═══ Entries shown ═══
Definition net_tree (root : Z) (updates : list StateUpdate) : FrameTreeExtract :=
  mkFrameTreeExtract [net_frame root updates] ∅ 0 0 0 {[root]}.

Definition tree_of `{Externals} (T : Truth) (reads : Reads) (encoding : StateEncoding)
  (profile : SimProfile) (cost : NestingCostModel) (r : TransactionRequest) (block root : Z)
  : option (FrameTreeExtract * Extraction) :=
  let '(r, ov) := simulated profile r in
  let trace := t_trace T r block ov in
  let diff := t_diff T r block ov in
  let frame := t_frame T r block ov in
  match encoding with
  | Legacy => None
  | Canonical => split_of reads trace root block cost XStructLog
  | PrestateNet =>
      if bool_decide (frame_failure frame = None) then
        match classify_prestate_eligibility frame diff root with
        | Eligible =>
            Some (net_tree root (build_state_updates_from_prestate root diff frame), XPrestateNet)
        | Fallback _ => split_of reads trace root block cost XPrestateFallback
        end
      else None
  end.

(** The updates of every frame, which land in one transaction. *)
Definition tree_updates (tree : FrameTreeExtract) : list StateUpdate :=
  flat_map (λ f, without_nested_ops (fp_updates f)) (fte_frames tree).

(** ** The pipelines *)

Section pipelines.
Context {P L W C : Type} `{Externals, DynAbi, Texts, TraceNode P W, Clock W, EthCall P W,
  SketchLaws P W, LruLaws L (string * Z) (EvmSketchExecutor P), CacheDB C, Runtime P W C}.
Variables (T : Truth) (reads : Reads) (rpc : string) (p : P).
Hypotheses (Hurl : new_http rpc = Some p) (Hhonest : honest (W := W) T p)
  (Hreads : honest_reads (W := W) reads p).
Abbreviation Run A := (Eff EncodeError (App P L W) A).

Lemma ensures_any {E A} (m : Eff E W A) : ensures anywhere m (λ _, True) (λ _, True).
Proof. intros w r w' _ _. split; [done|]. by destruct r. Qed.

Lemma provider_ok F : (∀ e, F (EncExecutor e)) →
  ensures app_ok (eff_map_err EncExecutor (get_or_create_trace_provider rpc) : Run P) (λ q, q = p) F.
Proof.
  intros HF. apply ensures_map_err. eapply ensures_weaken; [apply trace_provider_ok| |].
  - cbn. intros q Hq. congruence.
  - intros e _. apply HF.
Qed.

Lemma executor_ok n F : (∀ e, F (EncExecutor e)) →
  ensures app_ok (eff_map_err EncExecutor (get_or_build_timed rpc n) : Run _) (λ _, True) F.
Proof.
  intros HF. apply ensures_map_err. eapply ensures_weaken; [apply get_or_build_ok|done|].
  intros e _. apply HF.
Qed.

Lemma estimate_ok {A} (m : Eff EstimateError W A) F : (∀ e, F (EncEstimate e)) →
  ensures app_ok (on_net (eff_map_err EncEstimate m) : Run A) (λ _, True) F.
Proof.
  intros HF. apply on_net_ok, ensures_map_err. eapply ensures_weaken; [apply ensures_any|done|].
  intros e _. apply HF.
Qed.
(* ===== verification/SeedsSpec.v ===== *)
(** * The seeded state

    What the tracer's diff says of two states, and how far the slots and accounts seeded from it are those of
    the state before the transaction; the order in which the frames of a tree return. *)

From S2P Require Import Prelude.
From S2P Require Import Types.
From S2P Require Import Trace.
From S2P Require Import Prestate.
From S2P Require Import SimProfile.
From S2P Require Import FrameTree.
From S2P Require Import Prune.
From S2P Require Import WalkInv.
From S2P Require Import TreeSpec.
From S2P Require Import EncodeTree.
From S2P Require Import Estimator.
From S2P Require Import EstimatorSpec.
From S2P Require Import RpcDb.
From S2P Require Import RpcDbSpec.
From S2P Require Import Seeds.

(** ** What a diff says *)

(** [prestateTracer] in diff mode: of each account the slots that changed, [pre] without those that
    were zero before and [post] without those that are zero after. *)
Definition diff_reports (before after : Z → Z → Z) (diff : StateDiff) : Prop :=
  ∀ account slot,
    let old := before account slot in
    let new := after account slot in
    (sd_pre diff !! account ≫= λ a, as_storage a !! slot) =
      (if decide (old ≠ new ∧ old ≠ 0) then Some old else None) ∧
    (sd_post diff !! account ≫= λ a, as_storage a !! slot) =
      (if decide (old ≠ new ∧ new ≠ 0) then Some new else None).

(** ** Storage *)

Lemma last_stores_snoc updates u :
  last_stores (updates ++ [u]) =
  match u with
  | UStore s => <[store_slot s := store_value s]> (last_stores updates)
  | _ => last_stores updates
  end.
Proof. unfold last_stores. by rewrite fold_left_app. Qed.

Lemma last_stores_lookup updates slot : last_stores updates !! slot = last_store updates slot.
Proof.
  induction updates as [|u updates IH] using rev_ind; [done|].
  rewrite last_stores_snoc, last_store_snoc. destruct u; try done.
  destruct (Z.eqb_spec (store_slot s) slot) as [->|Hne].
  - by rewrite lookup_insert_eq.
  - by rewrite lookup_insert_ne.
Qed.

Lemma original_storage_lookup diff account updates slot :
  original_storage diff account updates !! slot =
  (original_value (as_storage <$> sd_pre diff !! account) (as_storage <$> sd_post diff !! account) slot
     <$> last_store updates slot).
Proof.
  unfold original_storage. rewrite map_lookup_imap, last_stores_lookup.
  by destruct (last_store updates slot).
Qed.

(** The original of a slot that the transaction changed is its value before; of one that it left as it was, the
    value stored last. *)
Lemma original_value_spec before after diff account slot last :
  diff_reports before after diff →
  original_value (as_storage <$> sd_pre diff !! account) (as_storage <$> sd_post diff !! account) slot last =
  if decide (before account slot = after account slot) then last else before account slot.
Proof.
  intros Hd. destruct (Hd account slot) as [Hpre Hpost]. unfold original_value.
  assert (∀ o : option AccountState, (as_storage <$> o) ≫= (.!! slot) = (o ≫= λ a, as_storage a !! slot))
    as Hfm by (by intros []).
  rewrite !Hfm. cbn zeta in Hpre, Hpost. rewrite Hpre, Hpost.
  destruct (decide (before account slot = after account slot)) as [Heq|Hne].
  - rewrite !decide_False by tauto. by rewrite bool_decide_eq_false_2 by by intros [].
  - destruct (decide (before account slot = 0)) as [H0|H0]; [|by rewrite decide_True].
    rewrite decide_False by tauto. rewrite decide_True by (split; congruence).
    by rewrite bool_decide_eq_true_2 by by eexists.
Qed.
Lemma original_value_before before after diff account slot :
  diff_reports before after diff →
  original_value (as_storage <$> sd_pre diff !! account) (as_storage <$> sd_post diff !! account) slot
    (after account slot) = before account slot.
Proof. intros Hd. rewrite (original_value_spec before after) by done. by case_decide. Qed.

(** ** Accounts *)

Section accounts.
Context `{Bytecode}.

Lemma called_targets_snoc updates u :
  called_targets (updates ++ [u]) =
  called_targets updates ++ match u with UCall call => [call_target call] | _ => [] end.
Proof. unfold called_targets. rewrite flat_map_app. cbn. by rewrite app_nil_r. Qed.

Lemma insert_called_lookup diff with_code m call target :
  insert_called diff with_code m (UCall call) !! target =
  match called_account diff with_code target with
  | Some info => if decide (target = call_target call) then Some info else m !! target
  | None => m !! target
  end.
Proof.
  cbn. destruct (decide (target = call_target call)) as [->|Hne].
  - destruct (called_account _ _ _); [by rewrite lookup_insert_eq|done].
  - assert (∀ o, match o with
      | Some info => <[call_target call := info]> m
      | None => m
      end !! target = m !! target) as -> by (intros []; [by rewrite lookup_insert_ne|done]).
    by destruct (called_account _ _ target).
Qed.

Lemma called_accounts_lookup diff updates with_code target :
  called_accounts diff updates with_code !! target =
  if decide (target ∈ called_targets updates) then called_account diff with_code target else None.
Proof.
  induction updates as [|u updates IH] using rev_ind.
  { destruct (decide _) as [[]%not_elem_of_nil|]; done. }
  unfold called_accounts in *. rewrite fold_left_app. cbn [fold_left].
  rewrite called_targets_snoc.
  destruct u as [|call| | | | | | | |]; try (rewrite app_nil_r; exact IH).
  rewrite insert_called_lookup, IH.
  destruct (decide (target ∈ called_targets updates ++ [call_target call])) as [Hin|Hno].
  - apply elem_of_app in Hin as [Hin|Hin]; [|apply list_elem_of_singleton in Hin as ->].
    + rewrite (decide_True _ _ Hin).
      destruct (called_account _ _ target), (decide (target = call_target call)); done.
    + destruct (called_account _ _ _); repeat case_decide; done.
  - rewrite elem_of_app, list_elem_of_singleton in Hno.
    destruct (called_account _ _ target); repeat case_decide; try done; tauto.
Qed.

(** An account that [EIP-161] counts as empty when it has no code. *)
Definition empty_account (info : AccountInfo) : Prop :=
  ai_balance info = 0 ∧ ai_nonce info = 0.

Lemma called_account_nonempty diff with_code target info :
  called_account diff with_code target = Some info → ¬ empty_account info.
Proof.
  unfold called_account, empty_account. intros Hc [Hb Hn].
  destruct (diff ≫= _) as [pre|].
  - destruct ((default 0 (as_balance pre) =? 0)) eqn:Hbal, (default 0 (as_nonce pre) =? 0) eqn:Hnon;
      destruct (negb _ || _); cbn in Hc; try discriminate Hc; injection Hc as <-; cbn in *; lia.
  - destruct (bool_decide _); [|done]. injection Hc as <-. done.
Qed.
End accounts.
═══
═══ Entries shown ═══
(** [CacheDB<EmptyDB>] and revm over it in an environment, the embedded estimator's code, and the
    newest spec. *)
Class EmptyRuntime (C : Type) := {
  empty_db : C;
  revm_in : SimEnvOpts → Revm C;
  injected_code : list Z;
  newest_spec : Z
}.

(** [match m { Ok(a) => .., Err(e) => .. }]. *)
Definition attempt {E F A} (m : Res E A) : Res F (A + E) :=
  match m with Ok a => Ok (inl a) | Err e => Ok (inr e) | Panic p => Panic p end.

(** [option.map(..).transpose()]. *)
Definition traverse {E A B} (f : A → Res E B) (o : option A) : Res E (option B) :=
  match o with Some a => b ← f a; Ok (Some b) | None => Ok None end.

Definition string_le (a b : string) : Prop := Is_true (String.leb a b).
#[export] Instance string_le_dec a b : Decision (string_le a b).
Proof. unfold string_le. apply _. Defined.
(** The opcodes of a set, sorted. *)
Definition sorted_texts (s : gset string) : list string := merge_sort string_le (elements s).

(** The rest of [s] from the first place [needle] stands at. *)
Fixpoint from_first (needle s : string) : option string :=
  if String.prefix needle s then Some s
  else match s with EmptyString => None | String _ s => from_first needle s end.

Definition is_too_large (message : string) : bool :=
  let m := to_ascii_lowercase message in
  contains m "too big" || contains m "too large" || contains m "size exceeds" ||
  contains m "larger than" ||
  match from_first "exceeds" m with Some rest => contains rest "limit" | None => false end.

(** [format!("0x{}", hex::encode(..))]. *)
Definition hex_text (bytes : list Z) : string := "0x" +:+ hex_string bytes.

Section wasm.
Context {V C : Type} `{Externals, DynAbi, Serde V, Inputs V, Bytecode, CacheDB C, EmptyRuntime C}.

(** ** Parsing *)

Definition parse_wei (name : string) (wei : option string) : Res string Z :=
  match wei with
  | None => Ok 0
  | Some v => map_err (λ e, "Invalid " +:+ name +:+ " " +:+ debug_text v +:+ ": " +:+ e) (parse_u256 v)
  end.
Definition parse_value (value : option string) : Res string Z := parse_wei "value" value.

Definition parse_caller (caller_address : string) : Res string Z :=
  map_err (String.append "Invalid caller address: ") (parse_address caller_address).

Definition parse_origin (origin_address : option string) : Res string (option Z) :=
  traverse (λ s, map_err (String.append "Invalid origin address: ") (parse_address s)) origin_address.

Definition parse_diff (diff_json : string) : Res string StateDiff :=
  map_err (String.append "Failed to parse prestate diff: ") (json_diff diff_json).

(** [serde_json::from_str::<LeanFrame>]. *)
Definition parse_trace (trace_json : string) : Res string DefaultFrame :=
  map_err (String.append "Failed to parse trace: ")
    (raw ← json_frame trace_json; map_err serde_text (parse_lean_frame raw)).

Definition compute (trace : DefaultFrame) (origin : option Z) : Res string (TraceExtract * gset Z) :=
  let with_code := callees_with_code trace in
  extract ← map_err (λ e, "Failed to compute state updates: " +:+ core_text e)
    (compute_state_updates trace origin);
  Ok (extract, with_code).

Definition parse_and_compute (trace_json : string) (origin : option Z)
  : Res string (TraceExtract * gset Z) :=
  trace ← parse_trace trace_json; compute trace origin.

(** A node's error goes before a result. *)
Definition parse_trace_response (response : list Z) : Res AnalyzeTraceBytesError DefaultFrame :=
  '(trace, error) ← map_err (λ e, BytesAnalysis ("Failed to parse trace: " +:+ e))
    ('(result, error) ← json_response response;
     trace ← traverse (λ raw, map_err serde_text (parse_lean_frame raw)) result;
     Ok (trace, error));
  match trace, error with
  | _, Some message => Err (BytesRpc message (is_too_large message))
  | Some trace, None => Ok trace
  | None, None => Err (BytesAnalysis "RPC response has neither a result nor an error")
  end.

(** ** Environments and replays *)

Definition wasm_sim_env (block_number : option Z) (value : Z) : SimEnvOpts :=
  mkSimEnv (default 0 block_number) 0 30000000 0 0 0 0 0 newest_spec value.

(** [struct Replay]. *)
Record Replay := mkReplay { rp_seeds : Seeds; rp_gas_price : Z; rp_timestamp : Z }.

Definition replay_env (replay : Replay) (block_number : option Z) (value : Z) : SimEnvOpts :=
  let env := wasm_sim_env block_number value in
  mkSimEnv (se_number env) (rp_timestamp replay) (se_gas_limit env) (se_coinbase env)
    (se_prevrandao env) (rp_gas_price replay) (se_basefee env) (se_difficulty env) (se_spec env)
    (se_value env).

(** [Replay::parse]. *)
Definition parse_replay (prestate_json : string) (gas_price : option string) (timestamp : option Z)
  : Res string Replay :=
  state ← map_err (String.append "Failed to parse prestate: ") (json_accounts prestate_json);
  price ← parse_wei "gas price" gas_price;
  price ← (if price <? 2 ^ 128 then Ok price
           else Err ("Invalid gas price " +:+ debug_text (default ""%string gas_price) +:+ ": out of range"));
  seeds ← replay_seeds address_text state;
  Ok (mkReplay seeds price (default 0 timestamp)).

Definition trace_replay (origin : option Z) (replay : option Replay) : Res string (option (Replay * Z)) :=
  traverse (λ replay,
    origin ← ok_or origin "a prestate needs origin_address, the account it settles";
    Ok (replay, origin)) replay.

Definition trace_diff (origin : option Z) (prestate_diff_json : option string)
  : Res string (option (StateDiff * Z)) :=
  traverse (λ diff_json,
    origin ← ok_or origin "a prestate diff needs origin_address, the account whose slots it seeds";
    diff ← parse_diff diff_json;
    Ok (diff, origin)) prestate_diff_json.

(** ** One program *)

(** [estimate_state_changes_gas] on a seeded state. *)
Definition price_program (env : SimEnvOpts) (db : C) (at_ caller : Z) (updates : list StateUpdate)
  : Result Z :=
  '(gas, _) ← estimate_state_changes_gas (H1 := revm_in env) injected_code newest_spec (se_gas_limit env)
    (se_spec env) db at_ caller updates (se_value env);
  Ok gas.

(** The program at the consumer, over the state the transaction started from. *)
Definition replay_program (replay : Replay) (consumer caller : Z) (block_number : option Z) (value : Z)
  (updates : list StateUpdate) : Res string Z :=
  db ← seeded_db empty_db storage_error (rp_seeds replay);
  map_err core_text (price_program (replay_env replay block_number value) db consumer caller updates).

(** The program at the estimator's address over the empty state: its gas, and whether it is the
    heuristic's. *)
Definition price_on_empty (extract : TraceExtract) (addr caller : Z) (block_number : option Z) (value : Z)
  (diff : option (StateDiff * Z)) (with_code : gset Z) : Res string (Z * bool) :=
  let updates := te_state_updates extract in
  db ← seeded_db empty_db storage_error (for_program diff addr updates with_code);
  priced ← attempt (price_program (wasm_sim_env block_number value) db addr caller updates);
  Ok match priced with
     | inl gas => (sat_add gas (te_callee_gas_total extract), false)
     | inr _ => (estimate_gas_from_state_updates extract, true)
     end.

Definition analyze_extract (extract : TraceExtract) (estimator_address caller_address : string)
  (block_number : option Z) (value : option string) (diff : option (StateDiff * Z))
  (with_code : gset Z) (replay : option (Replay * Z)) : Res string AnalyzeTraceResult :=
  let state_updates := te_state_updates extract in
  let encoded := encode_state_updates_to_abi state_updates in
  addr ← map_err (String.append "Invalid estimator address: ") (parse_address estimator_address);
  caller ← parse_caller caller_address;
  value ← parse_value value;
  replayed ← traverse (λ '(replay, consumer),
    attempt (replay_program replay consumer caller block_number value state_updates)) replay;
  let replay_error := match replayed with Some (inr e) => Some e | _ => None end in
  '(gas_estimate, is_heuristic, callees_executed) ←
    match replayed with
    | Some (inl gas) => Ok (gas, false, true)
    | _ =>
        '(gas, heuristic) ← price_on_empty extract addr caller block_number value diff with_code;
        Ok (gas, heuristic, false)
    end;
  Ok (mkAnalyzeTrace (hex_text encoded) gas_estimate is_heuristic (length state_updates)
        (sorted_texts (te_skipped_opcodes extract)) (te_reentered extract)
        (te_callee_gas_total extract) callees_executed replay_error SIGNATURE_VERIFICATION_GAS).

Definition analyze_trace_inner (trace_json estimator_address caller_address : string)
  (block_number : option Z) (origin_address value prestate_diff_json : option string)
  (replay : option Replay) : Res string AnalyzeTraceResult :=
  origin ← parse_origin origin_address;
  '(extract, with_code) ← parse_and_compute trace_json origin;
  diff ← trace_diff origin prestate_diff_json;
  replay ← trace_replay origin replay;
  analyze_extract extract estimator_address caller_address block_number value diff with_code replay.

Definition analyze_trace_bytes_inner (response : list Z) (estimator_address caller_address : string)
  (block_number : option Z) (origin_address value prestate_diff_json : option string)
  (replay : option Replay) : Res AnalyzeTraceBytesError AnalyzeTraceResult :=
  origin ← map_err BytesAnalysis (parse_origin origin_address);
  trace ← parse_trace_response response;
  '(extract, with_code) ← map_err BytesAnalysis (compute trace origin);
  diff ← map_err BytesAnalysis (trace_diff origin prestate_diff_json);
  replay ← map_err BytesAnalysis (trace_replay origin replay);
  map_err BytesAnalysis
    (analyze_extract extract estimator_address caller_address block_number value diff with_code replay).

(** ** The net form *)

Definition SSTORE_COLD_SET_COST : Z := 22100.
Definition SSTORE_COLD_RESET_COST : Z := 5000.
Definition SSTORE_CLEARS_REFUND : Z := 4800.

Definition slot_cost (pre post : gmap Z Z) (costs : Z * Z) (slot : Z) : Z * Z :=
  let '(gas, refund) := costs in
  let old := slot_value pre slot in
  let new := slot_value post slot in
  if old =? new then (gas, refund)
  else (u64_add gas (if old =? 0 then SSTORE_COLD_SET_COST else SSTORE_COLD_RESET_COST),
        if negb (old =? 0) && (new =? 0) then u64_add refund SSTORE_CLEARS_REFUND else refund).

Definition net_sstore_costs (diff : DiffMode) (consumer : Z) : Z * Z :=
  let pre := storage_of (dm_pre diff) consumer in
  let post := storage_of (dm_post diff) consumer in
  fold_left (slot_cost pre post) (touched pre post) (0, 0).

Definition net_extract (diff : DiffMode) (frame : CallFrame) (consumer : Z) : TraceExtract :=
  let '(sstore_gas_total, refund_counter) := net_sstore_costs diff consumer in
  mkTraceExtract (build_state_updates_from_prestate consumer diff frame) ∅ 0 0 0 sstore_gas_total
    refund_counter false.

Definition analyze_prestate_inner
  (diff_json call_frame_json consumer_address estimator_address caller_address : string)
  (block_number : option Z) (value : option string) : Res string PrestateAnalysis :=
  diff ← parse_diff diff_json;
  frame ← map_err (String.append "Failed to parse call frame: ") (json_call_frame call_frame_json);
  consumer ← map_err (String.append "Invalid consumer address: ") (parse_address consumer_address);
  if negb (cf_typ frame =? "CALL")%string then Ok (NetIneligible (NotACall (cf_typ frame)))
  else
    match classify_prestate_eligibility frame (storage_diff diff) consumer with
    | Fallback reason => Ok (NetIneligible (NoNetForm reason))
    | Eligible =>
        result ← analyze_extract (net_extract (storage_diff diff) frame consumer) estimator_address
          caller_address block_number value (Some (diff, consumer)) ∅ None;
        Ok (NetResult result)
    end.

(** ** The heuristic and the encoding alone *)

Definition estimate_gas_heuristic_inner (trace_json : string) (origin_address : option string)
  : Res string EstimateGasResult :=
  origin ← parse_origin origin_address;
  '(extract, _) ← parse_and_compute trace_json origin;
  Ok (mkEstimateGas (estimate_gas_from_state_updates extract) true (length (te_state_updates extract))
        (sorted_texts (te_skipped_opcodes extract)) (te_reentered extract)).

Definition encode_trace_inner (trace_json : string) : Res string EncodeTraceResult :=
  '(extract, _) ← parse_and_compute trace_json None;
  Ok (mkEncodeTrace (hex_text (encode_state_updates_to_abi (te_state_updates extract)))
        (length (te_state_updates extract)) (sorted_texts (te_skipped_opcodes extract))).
═══
* **Problem details**
Above are some lines. Repeat exactly, and only, those from the line that has "Definition SSTORE_COLD_SET_COST : Z := 22100." through the line that has "consumer ← map_err".

* **Written solution**
Definition SSTORE_COLD_SET_COST : Z := 22100.
Definition SSTORE_COLD_RESET_COST : Z := 5000.
Definition SSTORE_CLEARS_REFUND : Z := 4800.

Definition slot_cost (pre post : gmap Z Z) (costs : Z * Z) (slot : Z) : Z * Z :=
  let '(gas, refund) := costs in
  let old := slot_value pre slot in
  let new := slot_value post slot in
  if old =? new then (gas, refund)
  else (u64_add gas (if old =? 0 then SSTORE_COLD_SET_COST else SSTORE_COLD_RESET_COST),
        if negb (old =? 0) && (new =? 0) then u64_add refund SSTORE_CLEARS_REFUND else refund).

Definition net_sstore_costs (diff : DiffMode) (consumer : Z) : Z * Z :=
  let pre := storage_of (dm_pre diff) consumer in
  let post := storage_of (dm_post diff) consumer in
  fold_left (slot_cost pre post) (touched pre post) (0, 0).

Definition net_extract (diff : DiffMode) (frame : CallFrame) (consumer : Z) : TraceExtract :=
  let '(sstore_gas_total, refund_counter) := net_sstore_costs diff consumer in
  mkTraceExtract (build_state_updates_from_prestate consumer diff frame) ∅ 0 0 0 sstore_gas_total
    refund_counter false.

Definition analyze_prestate_inner
  (diff_json call_frame_json consumer_address estimator_address caller_address : string)
  (block_number : option Z) (value : option string) : Res string PrestateAnalysis :=
  diff ← parse_diff diff_json;
  frame ← map_err (String.append "Failed to parse call frame: ") (json_call_frame call_frame_json);
  consumer ← map_err (String.append "Invalid consumer address: ") (parse_address consumer_address);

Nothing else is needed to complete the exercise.